*** Data for processing ***

(* ===== verification/NativeWorkerFacts.v ===== *)
(** * What the native worker guarantees

    Tasks handed to Elixir, and the core worker behind them. *)
From Stdlib Require Import ZArith Lia String Sorted.
From stdpp Require Import base option list strings gmap.
From S2P Require Import Prelude TimeArith Flags Protos ActivityTasks JsonData.
From S2P Require Import NativeConverter PayloadConverters ElixirClient NativeClient NativeWorker.

(** ** Times *)

(** The range of protobuf durations and timestamps, ten thousand years, without
    negative fractions. *)
Definition proto_time (seconds nanos : Z) : Prop :=
  (0 <= seconds <= 315576000000 /\ 0 <= nanos < 1000000000)%Z.

(** [ms] is the time in whole milliseconds. *)
Definition whole_ms (seconds nanos ms : Z) : Prop :=
  (ms * 1000000 <= seconds * 1000000000 + nanos < (ms + 1) * 1000000)%Z.

Lemma i64_wrap_small z : (-9223372036854775808 <= z <= 9223372036854775807)%Z -> i64_wrap z = z.
Proof. intros Hz. unfold i64_wrap. rewrite Z.mod_small; lia. Qed.

Lemma to_ms_exact s n : proto_time s n -> whole_ms s n (to_ms s n).
Proof.
  intros [Hs Hn]. unfold to_ms, whole_ms. rewrite Z.quot_div_nonneg by lia.
  pose proof (Z.div_mod n 1000000 ltac:(lia)). pose proof (Z.mod_pos_bound n 1000000 ltac:(lia)).
  rewrite (i64_wrap_small (s * 1000)) by lia. rewrite i64_wrap_small by lia. lia.
Qed.

Definition duration_ms (d : option Duration) (ms : Z) : Prop :=
  match d with
  | Some d => whole_ms d.(Duration_seconds) d.(Duration_nanos) ms
  | None => ms = 0%Z
  end.

Definition duration_valid (d : option Duration) : Prop :=
  match d with Some d => proto_time d.(Duration_seconds) d.(Duration_nanos) | None => True end.

(** ** Activity tasks *)
Section tasks.
  Context `{Native.SerdeJsonLaws}.

(** A task as core gives it, with times and sizes in range. *)
Record start_valid (s : act_Start) : Prop := {
  sv_scheduled : match s.(act_Start_scheduled_time) with
                 | Some t => proto_time t.(Timestamp_seconds) t.(Timestamp_nanos)
                 | None => True
                 end;
  sv_schedule_to_close : duration_valid s.(act_Start_schedule_to_close_timeout);
  sv_start_to_close : duration_valid s.(act_Start_start_to_close_timeout);
  sv_heartbeat : duration_valid s.(act_Start_heartbeat_timeout);
  sv_input : (Z.of_nat (length s.(act_Start_input)) <= u64_max)%Z;
  sv_attempt : (0 <= s.(act_Start_attempt) <= 2147483647)%Z;
}.

(** C39 The native worker hands over every activity that core starts: same token, same
    activity, workflow and attempt, and the scheduled time and the timeouts in whole
    milliseconds (zero when not set), without overflow.  A cancellation is not handed
    over: it is read from core and becomes an error. *)
Theorem activity_task_handed_over t :
  match t.(at_variant) with
  | Some (ActivityTask_Start s) =>
      start_valid s ->
      exists d, convert_activity_task t = Ok d /\
        d.(atd_task_token) = t.(at_task_token) /\ d.(atd_activity_id) = s.(act_Start_activity_id) /\
        d.(atd_activity_type) = s.(act_Start_activity_type) /\
        (forall w, s.(act_Start_workflow_execution) = Some w -> d.(atd_workflow_execution) = w) /\
        d.(atd_attempt) = s.(act_Start_attempt) /\
        duration_ms s.(act_Start_schedule_to_close_timeout) d.(atd_schedule_to_close_timeout_ms) /\
        duration_ms s.(act_Start_start_to_close_timeout) d.(atd_start_to_close_timeout_ms) /\
        duration_ms s.(act_Start_heartbeat_timeout) d.(atd_heartbeat_timeout_ms) /\
        match s.(act_Start_scheduled_time) with
        | Some ts => whole_ms ts.(Timestamp_seconds) ts.(Timestamp_nanos) d.(atd_scheduled_time_ms)
        | None => d.(atd_scheduled_time_ms) = 0%Z
        end
  | Some (ActivityTask_Cancel _) | None => exists e, convert_activity_task t = Err e
  end.
Proof.
  destruct t as [token [[s|c]|]]; simpl; [|by eexists..]. intros [H1 H2 H3 H4 H5 H6].
  unfold convert_activity_task. simpl.
  match goal with |- context [Native.to_vec ?i] =>
    destruct (Native.from_slice_to_vec i) as (v & -> & _) end.
  { split; [repeat constructor|]. simpl. unfold opt_num, num. split_and!; try done.
    - simpl. lia.
    - destruct (act_Start_scheduled_time s); simpl; [|done]. destruct H1. unfold u64_max. lia. }
  eexists. split; [reflexivity|]. simpl. split_and!; try done.
  - by intros w ->.
  - unfold u32_as_i32. destruct (Z.leb_spec (act_Start_attempt s) 2147483647); lia.
  - destruct (act_Start_schedule_to_close_timeout s); [by apply to_ms_exact|done].
  - destruct (act_Start_start_to_close_timeout s); [by apply to_ms_exact|done].
  - destruct (act_Start_heartbeat_timeout s); [by apply to_ms_exact|done].
  - destruct (act_Start_scheduled_time s); [by apply to_ms_exact|done].
Qed.
End tasks.

(** ** The worker behind a resource *)
Section worker.
  Context `{Rustler} `{Native.SerdeJson} {W : Type}.

(** A resource polled and stopped in any order; starting a core worker may go
    differently each time. *)
Inductive worker_reach (config_term : ETerm) : WorkerResource W -> Prop :=
| wre_new r : worker_new config_term = Ok r -> worker_reach config_term r
| wre_poll {B} init (poll : WorkerResource W -> outcome string (option B)) r :
    worker_reach config_term r -> worker_reach config_term (worker_poll init poll r).1
| wre_stop r : worker_reach config_term r -> worker_reach config_term (stop r).

Record worker_ok (r : WorkerResource W) : Prop := {
  wo_running : r.(wr_is_running) = true <-> is_Some r.(wr_core_worker);
  wo_namespace : r.(wr_config).(wc_namespace) <> ""%string;
  wo_task_queue : r.(wr_config).(wc_task_queue) <> ""%string;
  wo_workflow_tasks : r.(wr_config).(wc_max_outstanding_workflow_tasks) <> 0%Z;
  wo_activities : r.(wr_config).(wc_max_outstanding_activities) <> 0%Z;
}.

Lemma new_ok config r : WorkerResource_new config = Ok r -> worker_ok r /\ wr_config r = config.
Proof.
  unfold WorkerResource_new.
  destruct (String.eqb_spec (wc_namespace config) ""), (String.eqb_spec (wc_task_queue config) "");
    try done.
  destruct (Z.eqb_spec (wc_max_outstanding_workflow_tasks config) 0),
    (Z.eqb_spec (wc_max_outstanding_activities config) 0); try done.
  intros [= <-].
  split; [|done]. constructor; simpl; (done || by intros [??]).
Qed.

(** What [init_worker] is asked for. *)
Definition core_config (c : WorkerConfig) : CoreWorkerConfig :=
  {| cw_namespace := c.(wc_namespace); cw_task_queue := c.(wc_task_queue);
     cw_max_outstanding_workflow_tasks := c.(wc_max_outstanding_workflow_tasks);
     cw_max_outstanding_activities := c.(wc_max_outstanding_activities);
     cw_max_outstanding_local_activities := c.(wc_max_outstanding_local_activities) |}.

(** The core worker that a poll uses: the one it has, or a new one. *)
Definition polled_worker (init : CoreWorkerConfig -> outcome string W) (r : WorkerResource W)
  : outcome string W :=
  match r.(wr_core_worker) with Some w => Ok w | None => init (core_config r.(wr_config)) end.

(** The answer of a poll, given what core answers. *)
Definition poll_answer {A B} (convert : A -> outcome string B) (wrap failed : string)
    (o : PollOutcome A) : outcome string (option B) :=
  match o with
  | PolledTask _ a =>
      match convert a with
      | Ok b => Ok (Some b)
      | Err e => Err (sanitize_polling_error (wrap +:+ e))
      | Panic m => Panic m
      end
  | PolledShutDown _ => Ok None
  | PolledError _ e => Err (sanitize_polling_error (failed +:+ e))
  | PollTimedOut _ => Err "Operation timeout"%string
  end.

Lemma poll_effect {A B} init (poll : W -> PollOutcome A) (convert : A -> outcome string B) wrap failed r :
  worker_ok r ->
  worker_poll init (poll_task poll convert wrap failed) r =
  match polled_worker init r with
  | Ok w =>
      ({| wr_config := r.(wr_config); wr_core_worker := Some w; wr_is_running := true |},
       poll_answer convert wrap failed (poll w))
  | Err e => (r, Err (sanitize_polling_error e))
  | Panic m => (r, Panic m)
  end.
Proof.
  intros Hok. destruct r as [c w run]. destruct (wo_running _ Hok) as [Hr1 Hr2]. simpl in *.
  unfold worker_poll, initialize_core_worker, polled_worker. simpl.
  destruct run, w as [w|].
  - unfold poll_task, poll_answer. simpl. by destruct (poll w) as [a| | |]; [destruct (convert a)|..].
  - by destruct (Hr1 eq_refl).
  - by specialize (Hr2 (ex_intro _ w eq_refl)).
  - unfold core_config. simpl. destruct (init _) as [w| |]; simpl; [|done..].
    unfold poll_task, poll_answer. simpl. by destruct (poll w) as [a| | |]; [destruct (convert a)|..].
Qed.

Lemma worker_reach_ok config_term r :
  worker_reach config_term r ->
  worker_ok r /\ exists m, string_map config_term = Some m /\ worker_config m = Ok r.(wr_config).
Proof.
  induction 1 as [r Hn|B init poll r _ [Hok IH]|r _ [Hok IH]].
  - unfold worker_new in Hn. destruct (string_map config_term) as [m|]; [|done].
    apply outcome_bind_Ok in Hn as (c & Hc & [Hok <-]%new_ok). eauto.
  - unfold worker_poll, initialize_core_worker. destruct (wr_is_running r) eqn:Hrun; [by split|].
    destruct (init _) as [w| |]; [|by split..]. split; [|done].
    destruct Hok. by constructor.
  - split; [|done]. destruct Hok. constructor; simpl; (done || by intros [??]).
Qed.

End worker.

*** End of Data for processing ***

▶ **Work order**
Reproduce, character for character, only the lines of the preceding data that start at the line with "-> worker_reach config_term r" and end at the line with "Ok (Some b)", both included.

▶ **Written solution**
| wre_new r : worker_new config_term = Ok r -> worker_reach config_term r
| wre_poll {B} init (poll : WorkerResource W -> outcome string (option B)) r :
    worker_reach config_term r -> worker_reach config_term (worker_poll init poll r).1
| wre_stop r : worker_reach config_term r -> worker_reach config_term (stop r).

Record worker_ok (r : WorkerResource W) : Prop := {
  wo_running : r.(wr_is_running) = true <-> is_Some r.(wr_core_worker);
  wo_namespace : r.(wr_config).(wc_namespace) <> ""%string;
  wo_task_queue : r.(wr_config).(wc_task_queue) <> ""%string;
  wo_workflow_tasks : r.(wr_config).(wc_max_outstanding_workflow_tasks) <> 0%Z;
  wo_activities : r.(wr_config).(wc_max_outstanding_activities) <> 0%Z;
}.

Lemma new_ok config r : WorkerResource_new config = Ok r -> worker_ok r /\ wr_config r = config.
Proof.
  unfold WorkerResource_new.
  destruct (String.eqb_spec (wc_namespace config) ""), (String.eqb_spec (wc_task_queue config) "");
    try done.
  destruct (Z.eqb_spec (wc_max_outstanding_workflow_tasks config) 0),
    (Z.eqb_spec (wc_max_outstanding_activities config) 0); try done.
  intros [= <-].
  split; [|done]. constructor; simpl; (done || by intros [??]).
Qed.

(** What [init_worker] is asked for. *)
Definition core_config (c : WorkerConfig) : CoreWorkerConfig :=
  {| cw_namespace := c.(wc_namespace); cw_task_queue := c.(wc_task_queue);
     cw_max_outstanding_workflow_tasks := c.(wc_max_outstanding_workflow_tasks);
     cw_max_outstanding_activities := c.(wc_max_outstanding_activities);
     cw_max_outstanding_local_activities := c.(wc_max_outstanding_local_activities) |}.

(** The core worker that a poll uses: the one it has, or a new one. *)
Definition polled_worker (init : CoreWorkerConfig -> outcome string W) (r : WorkerResource W)
  : outcome string W :=
  match r.(wr_core_worker) with Some w => Ok w | None => init (core_config r.(wr_config)) end.

(** The answer of a poll, given what core answers. *)
Definition poll_answer {A B} (convert : A -> outcome string B) (wrap failed : string)
    (o : PollOutcome A) : outcome string (option B) :=
  match o with
  | PolledTask _ a =>
      match convert a with
      | Ok b => Ok (Some b)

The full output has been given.